>>>

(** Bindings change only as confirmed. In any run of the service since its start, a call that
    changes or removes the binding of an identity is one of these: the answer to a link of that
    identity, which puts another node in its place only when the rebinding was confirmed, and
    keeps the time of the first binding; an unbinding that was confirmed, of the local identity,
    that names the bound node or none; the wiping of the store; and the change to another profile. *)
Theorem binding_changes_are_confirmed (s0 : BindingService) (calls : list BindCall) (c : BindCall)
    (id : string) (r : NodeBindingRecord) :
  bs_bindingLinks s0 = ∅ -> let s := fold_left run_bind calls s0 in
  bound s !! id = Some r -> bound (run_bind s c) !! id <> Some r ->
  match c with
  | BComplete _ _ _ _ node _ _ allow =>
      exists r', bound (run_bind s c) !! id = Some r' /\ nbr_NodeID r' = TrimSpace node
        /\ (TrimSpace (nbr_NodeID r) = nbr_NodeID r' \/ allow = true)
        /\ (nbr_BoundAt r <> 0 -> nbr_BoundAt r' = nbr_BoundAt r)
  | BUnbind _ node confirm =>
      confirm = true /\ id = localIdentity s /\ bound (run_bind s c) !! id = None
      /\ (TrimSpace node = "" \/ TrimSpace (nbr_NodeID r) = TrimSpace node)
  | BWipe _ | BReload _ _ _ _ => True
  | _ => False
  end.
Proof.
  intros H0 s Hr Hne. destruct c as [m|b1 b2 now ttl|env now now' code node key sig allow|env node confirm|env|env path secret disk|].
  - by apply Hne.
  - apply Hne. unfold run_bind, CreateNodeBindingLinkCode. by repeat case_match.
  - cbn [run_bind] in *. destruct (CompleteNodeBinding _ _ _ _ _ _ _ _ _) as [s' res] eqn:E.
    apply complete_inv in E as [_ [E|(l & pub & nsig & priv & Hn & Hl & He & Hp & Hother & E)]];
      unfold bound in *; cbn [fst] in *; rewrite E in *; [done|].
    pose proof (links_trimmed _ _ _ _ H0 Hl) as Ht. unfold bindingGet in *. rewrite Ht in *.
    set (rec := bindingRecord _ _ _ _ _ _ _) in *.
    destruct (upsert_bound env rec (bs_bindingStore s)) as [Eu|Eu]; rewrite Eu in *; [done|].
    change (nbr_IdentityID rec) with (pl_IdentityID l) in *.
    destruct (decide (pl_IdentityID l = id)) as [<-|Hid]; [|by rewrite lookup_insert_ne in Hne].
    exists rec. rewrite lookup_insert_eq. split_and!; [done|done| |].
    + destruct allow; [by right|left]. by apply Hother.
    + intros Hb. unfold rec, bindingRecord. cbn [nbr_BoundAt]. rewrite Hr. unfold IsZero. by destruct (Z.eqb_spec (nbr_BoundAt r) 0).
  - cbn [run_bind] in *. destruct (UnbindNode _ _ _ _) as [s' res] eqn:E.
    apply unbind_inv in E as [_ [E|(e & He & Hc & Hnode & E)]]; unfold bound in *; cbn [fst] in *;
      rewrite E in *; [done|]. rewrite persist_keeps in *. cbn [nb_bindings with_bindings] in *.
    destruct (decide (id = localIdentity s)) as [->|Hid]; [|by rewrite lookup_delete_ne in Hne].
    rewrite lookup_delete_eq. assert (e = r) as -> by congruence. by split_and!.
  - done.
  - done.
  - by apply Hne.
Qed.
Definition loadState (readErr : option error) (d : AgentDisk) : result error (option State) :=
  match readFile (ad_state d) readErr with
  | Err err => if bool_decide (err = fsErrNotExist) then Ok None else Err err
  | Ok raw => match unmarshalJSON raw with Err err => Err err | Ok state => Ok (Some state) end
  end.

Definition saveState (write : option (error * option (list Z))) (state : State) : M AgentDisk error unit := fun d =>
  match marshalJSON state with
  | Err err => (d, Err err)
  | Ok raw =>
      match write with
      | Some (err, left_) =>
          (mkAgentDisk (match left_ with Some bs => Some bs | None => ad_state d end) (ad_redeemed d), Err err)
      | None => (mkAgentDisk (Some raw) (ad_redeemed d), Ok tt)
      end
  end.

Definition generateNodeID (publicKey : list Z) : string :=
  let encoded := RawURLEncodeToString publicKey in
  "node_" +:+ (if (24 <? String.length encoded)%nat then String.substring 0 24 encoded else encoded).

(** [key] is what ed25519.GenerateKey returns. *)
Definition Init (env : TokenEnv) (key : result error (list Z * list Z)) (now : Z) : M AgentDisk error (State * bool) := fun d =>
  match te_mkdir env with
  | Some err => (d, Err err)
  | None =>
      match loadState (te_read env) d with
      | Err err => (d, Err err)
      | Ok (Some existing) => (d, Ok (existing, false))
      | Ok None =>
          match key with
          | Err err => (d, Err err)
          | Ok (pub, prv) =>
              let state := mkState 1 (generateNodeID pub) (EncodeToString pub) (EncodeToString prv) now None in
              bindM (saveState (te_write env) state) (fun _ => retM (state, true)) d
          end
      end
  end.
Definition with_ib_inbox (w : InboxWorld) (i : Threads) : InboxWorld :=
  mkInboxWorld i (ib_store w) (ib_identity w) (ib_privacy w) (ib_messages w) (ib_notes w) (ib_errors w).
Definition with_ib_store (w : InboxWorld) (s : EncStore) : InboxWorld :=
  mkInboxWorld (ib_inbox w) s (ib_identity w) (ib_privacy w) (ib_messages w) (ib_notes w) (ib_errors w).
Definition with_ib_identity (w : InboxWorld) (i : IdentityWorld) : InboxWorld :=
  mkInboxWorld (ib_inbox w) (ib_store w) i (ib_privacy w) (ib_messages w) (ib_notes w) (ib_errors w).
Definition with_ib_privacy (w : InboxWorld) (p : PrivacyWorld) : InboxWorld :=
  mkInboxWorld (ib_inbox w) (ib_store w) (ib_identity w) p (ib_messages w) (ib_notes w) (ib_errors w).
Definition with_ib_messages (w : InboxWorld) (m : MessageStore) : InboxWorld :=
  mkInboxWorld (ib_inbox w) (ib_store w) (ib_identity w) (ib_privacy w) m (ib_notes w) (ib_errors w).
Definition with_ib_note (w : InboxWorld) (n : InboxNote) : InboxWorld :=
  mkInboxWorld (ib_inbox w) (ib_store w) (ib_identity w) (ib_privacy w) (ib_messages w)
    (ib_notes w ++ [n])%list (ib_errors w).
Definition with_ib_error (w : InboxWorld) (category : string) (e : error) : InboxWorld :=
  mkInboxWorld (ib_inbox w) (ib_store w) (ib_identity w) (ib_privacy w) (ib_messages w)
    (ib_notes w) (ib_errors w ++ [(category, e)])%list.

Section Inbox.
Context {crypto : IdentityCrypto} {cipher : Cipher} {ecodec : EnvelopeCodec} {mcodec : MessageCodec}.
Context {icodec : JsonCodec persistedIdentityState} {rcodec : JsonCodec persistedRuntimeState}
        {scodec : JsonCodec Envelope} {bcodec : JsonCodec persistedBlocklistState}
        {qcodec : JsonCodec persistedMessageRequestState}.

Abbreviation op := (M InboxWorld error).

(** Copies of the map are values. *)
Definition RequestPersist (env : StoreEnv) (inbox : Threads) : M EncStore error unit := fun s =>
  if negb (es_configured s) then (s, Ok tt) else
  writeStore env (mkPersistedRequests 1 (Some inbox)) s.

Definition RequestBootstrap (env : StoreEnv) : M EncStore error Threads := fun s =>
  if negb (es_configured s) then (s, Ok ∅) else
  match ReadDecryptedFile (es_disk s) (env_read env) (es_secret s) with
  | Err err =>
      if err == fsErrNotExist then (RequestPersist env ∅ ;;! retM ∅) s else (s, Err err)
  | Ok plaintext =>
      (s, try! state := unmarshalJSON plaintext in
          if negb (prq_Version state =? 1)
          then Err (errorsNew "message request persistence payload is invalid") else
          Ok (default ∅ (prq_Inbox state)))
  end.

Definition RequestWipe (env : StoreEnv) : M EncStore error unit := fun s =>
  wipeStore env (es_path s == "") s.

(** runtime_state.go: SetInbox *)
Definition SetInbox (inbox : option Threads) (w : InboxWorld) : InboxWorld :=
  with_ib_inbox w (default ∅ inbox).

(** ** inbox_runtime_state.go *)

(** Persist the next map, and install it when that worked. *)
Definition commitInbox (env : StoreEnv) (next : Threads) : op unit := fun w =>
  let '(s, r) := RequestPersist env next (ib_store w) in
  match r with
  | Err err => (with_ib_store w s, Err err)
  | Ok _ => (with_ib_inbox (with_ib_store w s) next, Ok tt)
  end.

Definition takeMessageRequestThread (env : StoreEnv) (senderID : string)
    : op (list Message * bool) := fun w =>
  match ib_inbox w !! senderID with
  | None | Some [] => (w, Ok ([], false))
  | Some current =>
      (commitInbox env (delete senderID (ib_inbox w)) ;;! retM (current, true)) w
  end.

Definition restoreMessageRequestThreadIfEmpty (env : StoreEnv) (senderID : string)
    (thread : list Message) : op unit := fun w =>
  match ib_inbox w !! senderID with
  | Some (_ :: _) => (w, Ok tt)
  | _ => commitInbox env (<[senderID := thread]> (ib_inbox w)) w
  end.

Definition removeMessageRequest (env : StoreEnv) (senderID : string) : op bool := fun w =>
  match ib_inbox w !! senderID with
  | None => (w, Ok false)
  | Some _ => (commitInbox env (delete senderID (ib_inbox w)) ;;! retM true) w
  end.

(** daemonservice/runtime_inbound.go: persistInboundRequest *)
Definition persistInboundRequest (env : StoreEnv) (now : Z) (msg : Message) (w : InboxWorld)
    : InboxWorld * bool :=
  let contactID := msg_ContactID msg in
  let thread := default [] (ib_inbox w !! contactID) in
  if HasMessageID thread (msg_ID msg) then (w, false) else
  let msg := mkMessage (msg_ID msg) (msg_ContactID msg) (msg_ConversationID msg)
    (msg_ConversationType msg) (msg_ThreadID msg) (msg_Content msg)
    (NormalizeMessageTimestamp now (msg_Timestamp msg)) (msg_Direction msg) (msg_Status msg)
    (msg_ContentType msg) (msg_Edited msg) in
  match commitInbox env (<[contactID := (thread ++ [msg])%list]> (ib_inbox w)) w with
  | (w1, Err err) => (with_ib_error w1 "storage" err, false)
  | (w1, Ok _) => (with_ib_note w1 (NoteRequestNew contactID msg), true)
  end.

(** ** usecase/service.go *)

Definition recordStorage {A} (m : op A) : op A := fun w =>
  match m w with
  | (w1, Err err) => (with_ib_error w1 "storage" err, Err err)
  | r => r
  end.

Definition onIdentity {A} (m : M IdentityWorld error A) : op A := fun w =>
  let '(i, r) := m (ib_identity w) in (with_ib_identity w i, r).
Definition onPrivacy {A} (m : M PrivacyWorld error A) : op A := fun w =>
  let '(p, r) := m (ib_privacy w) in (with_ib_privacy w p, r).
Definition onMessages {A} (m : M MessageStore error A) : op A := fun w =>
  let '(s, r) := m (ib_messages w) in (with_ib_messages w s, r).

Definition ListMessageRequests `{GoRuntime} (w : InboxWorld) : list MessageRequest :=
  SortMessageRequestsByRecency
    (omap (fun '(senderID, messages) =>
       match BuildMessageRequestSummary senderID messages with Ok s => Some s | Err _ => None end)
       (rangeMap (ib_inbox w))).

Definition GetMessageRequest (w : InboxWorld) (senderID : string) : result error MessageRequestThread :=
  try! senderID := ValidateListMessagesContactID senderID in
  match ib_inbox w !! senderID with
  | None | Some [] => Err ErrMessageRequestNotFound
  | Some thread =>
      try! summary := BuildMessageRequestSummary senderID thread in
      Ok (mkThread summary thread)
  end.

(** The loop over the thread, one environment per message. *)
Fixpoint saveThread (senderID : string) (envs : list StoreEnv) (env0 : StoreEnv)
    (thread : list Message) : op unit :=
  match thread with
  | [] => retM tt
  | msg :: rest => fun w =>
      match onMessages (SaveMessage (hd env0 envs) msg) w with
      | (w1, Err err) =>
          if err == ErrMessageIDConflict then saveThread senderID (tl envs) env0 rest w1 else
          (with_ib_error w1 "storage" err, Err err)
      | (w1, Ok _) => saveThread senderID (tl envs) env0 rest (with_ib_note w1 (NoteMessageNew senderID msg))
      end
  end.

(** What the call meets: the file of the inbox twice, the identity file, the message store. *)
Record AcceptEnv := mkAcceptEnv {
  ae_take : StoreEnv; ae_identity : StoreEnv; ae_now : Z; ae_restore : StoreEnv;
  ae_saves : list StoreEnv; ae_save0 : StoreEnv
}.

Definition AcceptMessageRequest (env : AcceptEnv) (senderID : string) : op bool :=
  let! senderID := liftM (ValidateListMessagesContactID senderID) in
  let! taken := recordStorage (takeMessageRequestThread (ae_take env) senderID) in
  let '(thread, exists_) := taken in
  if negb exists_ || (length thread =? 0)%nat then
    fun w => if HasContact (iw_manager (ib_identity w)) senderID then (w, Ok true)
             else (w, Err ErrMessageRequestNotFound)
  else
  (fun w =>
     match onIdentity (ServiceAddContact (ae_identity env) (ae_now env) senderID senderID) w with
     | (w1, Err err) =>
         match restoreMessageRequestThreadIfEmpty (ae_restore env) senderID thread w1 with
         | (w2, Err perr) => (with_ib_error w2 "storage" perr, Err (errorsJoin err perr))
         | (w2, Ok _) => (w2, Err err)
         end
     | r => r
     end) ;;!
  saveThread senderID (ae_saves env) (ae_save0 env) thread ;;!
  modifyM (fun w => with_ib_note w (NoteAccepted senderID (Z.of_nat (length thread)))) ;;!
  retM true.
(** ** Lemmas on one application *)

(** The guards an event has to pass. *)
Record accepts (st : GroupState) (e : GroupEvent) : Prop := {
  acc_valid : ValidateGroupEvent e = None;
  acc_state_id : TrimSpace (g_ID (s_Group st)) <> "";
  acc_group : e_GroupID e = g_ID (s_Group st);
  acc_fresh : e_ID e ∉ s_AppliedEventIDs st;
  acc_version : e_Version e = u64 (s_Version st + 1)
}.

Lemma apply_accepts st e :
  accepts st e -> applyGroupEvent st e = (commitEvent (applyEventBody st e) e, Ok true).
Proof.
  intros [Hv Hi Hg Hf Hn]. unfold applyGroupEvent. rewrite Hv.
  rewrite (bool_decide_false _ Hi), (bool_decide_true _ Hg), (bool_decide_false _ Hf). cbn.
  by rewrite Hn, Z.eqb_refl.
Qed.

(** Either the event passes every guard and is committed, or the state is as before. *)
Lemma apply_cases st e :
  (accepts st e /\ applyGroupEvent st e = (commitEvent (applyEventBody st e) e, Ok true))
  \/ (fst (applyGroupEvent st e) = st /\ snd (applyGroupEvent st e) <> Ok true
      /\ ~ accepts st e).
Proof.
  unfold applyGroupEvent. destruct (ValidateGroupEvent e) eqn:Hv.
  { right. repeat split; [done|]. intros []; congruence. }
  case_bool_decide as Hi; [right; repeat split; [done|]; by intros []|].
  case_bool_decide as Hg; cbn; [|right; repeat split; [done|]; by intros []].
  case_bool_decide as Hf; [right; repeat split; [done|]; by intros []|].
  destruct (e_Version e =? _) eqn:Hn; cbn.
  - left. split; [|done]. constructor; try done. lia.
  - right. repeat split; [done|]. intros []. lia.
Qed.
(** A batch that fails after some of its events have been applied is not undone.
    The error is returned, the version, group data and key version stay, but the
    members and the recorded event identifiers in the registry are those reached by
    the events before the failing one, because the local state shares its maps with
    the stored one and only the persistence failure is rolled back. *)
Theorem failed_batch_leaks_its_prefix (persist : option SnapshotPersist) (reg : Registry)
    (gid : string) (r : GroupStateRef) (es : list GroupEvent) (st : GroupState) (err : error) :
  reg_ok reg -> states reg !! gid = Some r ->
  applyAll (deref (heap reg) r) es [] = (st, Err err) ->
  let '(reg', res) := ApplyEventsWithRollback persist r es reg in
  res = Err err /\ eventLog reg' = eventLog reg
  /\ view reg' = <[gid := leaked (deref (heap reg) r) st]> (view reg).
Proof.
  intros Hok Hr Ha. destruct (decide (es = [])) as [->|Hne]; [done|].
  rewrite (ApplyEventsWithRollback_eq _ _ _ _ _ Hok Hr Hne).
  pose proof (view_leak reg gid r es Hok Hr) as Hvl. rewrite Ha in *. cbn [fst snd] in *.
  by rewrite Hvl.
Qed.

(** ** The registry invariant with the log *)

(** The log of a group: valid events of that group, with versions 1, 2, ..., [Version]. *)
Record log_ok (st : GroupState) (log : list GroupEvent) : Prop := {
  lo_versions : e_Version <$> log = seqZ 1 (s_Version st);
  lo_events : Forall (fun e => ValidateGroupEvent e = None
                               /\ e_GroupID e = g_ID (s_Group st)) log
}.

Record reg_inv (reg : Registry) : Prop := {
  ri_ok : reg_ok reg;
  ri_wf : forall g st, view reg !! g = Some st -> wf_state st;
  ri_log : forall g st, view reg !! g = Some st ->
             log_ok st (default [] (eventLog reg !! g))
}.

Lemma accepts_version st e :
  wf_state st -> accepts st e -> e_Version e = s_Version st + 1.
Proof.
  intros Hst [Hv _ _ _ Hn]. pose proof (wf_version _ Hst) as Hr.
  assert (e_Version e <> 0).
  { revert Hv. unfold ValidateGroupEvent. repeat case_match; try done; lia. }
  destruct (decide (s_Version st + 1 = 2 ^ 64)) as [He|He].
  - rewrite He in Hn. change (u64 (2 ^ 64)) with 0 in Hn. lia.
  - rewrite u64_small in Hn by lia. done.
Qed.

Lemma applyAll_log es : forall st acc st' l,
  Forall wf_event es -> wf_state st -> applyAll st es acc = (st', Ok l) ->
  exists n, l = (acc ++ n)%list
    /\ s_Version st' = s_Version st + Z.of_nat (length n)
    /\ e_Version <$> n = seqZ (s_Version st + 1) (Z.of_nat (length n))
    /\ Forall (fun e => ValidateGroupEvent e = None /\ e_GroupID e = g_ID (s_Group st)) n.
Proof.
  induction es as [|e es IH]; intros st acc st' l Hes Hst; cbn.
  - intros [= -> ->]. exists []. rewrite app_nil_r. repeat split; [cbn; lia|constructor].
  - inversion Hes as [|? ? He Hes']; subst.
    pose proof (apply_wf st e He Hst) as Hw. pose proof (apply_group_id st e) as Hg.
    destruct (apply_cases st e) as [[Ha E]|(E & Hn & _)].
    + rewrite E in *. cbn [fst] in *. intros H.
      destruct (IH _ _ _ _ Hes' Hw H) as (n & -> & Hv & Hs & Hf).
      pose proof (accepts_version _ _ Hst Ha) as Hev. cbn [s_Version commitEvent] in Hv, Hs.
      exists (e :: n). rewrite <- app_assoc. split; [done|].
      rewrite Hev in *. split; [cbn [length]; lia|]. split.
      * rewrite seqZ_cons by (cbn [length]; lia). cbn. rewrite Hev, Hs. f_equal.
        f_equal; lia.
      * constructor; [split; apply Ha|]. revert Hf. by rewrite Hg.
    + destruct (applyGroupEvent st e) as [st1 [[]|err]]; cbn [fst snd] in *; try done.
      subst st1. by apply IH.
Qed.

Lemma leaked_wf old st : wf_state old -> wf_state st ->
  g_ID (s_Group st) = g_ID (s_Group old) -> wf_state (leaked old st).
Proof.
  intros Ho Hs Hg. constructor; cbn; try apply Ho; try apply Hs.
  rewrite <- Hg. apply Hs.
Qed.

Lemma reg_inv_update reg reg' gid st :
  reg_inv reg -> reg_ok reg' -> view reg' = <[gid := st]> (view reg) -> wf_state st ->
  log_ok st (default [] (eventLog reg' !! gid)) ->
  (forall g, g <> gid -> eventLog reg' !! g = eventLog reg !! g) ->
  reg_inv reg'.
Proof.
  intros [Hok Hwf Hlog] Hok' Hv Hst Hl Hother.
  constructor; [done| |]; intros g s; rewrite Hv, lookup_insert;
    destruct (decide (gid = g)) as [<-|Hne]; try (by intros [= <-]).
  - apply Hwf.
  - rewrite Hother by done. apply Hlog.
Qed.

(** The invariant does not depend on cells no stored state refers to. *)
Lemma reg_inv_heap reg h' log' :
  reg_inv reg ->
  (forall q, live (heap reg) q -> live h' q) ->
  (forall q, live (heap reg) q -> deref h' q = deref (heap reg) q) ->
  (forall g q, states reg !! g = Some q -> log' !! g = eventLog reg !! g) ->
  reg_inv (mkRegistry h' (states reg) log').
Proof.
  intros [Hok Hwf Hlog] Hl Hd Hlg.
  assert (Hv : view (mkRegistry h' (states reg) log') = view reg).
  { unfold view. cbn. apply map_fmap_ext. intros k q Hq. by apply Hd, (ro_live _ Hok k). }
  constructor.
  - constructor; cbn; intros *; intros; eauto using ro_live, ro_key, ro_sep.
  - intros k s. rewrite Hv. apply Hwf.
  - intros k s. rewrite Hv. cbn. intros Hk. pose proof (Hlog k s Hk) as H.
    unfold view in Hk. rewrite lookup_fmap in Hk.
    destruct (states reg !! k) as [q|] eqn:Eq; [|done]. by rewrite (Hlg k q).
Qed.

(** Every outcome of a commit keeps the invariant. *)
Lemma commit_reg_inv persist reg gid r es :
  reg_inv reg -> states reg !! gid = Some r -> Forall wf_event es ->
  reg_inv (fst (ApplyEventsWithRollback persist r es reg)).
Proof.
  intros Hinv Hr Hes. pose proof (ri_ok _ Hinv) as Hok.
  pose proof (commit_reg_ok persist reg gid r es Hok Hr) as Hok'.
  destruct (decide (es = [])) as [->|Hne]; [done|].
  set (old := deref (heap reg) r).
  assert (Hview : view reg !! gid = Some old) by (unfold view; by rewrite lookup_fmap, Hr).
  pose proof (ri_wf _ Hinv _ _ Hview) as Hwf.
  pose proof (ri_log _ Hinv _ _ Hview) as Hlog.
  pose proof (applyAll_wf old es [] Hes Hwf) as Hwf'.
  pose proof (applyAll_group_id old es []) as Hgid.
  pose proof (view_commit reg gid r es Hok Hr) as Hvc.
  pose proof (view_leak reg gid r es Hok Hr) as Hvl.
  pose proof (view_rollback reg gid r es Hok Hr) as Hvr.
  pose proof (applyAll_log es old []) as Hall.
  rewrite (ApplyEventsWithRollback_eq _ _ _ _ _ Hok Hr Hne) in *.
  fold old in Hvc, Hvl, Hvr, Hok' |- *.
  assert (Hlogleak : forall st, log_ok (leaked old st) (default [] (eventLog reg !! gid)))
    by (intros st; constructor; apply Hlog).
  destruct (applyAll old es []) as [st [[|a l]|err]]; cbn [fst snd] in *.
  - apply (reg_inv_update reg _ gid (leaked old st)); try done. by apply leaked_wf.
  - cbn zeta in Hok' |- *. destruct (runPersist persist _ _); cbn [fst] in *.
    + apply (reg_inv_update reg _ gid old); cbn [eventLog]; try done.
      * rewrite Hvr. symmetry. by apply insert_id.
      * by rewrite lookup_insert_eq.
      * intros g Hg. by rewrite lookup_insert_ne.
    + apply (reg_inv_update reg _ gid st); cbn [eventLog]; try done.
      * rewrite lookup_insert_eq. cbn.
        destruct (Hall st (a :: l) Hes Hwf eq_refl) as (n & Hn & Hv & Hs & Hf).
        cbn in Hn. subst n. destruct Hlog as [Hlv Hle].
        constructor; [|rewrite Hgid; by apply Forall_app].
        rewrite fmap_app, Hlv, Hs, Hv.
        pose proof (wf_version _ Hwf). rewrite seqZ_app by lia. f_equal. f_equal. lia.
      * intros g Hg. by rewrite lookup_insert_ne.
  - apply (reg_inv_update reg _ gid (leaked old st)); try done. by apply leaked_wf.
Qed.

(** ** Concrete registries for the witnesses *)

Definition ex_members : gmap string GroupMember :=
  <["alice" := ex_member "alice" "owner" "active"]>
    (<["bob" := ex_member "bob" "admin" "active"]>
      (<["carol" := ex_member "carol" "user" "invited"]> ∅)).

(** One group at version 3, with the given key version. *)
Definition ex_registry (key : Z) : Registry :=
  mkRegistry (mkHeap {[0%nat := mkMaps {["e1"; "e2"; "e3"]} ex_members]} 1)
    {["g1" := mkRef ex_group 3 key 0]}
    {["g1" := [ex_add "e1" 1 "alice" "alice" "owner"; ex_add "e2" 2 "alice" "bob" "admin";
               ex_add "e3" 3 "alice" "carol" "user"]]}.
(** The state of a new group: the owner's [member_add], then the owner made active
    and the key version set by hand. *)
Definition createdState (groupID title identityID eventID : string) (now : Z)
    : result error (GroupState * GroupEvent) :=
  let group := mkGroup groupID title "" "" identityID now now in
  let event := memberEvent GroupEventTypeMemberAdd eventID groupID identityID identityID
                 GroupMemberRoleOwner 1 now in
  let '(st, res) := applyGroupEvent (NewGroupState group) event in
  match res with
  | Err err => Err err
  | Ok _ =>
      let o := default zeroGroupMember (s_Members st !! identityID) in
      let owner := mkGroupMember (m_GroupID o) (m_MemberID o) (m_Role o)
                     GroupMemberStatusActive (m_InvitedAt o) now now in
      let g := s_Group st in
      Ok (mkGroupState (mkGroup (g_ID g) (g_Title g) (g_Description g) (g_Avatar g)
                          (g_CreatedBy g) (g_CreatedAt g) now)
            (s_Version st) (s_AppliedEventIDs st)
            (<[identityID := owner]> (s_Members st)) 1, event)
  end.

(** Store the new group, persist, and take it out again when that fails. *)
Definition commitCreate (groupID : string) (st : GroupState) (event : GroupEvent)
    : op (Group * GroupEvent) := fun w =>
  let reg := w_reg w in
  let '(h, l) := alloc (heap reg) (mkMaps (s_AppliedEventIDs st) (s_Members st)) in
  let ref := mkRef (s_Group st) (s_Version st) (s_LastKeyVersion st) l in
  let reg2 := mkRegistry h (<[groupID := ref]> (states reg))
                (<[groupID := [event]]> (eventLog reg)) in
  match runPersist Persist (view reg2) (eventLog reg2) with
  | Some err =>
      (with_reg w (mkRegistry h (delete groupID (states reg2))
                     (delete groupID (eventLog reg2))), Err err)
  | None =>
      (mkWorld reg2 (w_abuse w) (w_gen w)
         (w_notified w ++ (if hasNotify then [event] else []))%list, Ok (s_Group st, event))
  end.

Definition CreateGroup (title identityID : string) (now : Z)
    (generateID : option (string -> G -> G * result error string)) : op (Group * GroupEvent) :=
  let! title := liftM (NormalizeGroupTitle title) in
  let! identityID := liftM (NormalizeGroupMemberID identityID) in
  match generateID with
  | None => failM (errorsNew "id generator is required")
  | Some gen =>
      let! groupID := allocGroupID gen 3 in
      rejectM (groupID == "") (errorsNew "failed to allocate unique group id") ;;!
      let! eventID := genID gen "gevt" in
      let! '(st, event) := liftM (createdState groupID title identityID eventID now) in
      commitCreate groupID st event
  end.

<<<

§ **What the exercise asks**
Taking the material above, extract exactly and only the lines from the line with "let '(st, res)" to the line with "let ref := mkRef", inclusive of both.

§ **Answer to this exercise**
  let '(st, res) := applyGroupEvent (NewGroupState group) event in
  match res with
  | Err err => Err err
  | Ok _ =>
      let o := default zeroGroupMember (s_Members st !! identityID) in
      let owner := mkGroupMember (m_GroupID o) (m_MemberID o) (m_Role o)
                     GroupMemberStatusActive (m_InvitedAt o) now now in
      let g := s_Group st in
      Ok (mkGroupState (mkGroup (g_ID g) (g_Title g) (g_Description g) (g_Avatar g)
                          (g_CreatedBy g) (g_CreatedAt g) now)
            (s_Version st) (s_AppliedEventIDs st)
            (<[identityID := owner]> (s_Members st)) 1, event)
  end.

(** Store the new group, persist, and take it out again when that fails. *)
Definition commitCreate (groupID : string) (st : GroupState) (event : GroupEvent)
    : op (Group * GroupEvent) := fun w =>
  let reg := w_reg w in
  let '(h, l) := alloc (heap reg) (mkMaps (s_AppliedEventIDs st) (s_Members st)) in
  let ref := mkRef (s_Group st) (s_Version st) (s_LastKeyVersion st) l in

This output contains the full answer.